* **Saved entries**
--- START ---

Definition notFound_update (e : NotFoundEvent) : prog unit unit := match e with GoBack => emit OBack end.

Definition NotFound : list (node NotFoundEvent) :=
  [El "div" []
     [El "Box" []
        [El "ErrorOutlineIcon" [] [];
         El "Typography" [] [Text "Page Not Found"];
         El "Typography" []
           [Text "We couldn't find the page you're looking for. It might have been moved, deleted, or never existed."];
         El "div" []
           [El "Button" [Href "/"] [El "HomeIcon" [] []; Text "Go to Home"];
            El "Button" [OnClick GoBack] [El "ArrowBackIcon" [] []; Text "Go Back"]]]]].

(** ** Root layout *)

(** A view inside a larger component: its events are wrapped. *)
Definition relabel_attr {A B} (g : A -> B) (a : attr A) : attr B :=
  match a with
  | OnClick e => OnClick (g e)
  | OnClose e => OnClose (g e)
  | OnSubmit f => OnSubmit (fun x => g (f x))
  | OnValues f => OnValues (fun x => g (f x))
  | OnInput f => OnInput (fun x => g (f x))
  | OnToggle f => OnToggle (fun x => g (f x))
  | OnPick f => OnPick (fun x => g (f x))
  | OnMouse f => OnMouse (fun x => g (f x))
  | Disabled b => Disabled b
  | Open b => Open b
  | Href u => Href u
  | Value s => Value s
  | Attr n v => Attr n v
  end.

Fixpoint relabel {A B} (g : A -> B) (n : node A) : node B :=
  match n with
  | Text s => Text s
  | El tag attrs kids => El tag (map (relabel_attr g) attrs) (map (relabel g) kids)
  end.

--- END ---
--- START ---

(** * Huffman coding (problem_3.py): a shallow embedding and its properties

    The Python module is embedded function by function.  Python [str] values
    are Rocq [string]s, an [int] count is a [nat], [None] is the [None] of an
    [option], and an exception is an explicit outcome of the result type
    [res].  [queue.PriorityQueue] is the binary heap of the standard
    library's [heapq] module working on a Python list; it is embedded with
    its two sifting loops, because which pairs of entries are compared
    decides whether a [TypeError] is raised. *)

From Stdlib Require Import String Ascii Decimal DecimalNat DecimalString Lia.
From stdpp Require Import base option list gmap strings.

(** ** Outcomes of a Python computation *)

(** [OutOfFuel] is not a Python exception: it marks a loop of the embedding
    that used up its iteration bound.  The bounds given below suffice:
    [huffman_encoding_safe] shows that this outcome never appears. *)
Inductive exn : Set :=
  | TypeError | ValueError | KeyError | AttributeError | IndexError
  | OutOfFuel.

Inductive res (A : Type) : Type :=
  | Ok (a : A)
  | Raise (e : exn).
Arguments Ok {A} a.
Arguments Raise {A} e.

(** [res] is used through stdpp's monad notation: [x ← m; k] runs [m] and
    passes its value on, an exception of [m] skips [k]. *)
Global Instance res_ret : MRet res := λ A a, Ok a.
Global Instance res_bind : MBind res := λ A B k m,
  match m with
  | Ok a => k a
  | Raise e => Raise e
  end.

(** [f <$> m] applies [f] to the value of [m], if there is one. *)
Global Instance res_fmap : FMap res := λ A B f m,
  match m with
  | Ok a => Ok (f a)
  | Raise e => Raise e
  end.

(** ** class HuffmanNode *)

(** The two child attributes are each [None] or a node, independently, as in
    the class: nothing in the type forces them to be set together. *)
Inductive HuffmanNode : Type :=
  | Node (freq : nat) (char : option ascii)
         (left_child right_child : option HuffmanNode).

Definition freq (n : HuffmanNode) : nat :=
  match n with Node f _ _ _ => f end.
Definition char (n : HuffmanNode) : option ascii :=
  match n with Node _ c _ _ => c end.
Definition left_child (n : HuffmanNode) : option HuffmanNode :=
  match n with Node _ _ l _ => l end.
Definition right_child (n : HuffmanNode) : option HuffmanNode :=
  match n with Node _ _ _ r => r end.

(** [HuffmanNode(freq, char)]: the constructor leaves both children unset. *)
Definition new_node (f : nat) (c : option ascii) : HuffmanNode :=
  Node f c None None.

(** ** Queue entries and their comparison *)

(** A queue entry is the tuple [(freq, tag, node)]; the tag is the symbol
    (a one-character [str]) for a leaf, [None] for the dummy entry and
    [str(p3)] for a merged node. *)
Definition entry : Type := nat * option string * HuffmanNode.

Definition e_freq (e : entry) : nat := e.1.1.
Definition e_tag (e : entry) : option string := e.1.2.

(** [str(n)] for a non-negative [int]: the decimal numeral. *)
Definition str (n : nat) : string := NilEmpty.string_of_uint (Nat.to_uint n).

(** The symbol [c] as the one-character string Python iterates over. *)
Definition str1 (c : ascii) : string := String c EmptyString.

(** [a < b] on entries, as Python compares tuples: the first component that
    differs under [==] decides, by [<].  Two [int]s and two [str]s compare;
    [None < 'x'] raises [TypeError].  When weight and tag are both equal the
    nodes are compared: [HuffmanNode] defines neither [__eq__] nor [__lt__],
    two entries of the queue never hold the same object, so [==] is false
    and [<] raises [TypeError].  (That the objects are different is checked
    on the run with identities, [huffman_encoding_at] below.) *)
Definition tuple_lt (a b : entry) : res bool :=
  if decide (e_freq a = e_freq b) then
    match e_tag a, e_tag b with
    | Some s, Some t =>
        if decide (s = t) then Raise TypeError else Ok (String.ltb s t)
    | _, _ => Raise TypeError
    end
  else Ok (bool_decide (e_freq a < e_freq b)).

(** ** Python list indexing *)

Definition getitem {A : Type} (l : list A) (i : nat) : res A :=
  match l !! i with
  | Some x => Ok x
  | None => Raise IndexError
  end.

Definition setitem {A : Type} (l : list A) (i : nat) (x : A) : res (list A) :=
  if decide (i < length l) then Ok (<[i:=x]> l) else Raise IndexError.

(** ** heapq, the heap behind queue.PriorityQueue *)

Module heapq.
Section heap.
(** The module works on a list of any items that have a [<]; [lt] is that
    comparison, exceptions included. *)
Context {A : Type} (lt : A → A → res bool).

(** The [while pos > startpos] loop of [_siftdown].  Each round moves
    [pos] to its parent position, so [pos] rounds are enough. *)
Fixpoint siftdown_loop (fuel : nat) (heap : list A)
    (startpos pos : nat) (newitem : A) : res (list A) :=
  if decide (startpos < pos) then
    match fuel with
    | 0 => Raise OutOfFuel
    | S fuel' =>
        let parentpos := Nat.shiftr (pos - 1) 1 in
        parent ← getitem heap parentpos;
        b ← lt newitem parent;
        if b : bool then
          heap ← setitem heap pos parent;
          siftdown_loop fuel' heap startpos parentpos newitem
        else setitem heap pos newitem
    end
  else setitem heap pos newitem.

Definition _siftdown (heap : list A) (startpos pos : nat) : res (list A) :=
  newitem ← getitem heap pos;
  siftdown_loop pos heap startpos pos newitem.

--- END ---

* **Aim of the task**
From the line holding "Definition notFound_update (e" to the line holding "s => Text s", inclusive, restate each line above exactly as written.

* **Task result**
Definition notFound_update (e : NotFoundEvent) : prog unit unit := match e with GoBack => emit OBack end.

Definition NotFound : list (node NotFoundEvent) :=
  [El "div" []
     [El "Box" []
        [El "ErrorOutlineIcon" [] [];
         El "Typography" [] [Text "Page Not Found"];
         El "Typography" []
           [Text "We couldn't find the page you're looking for. It might have been moved, deleted, or never existed."];
         El "div" []
           [El "Button" [Href "/"] [El "HomeIcon" [] []; Text "Go to Home"];
            El "Button" [OnClick GoBack] [El "ArrowBackIcon" [] []; Text "Go Back"]]]]].

(** ** Root layout *)

(** A view inside a larger component: its events are wrapped. *)
Definition relabel_attr {A B} (g : A -> B) (a : attr A) : attr B :=
  match a with
  | OnClick e => OnClick (g e)
  | OnClose e => OnClose (g e)
  | OnSubmit f => OnSubmit (fun x => g (f x))
  | OnValues f => OnValues (fun x => g (f x))
  | OnInput f => OnInput (fun x => g (f x))
  | OnToggle f => OnToggle (fun x => g (f x))
  | OnPick f => OnPick (fun x => g (f x))
  | OnMouse f => OnMouse (fun x => g (f x))
  | Disabled b => Disabled b
  | Open b => Open b
  | Href u => Href u
  | Value s => Value s
  | Attr n v => Attr n v
  end.

Fixpoint relabel {A B} (g : A -> B) (n : node A) : node B :=
  match n with
  | Text s => Text s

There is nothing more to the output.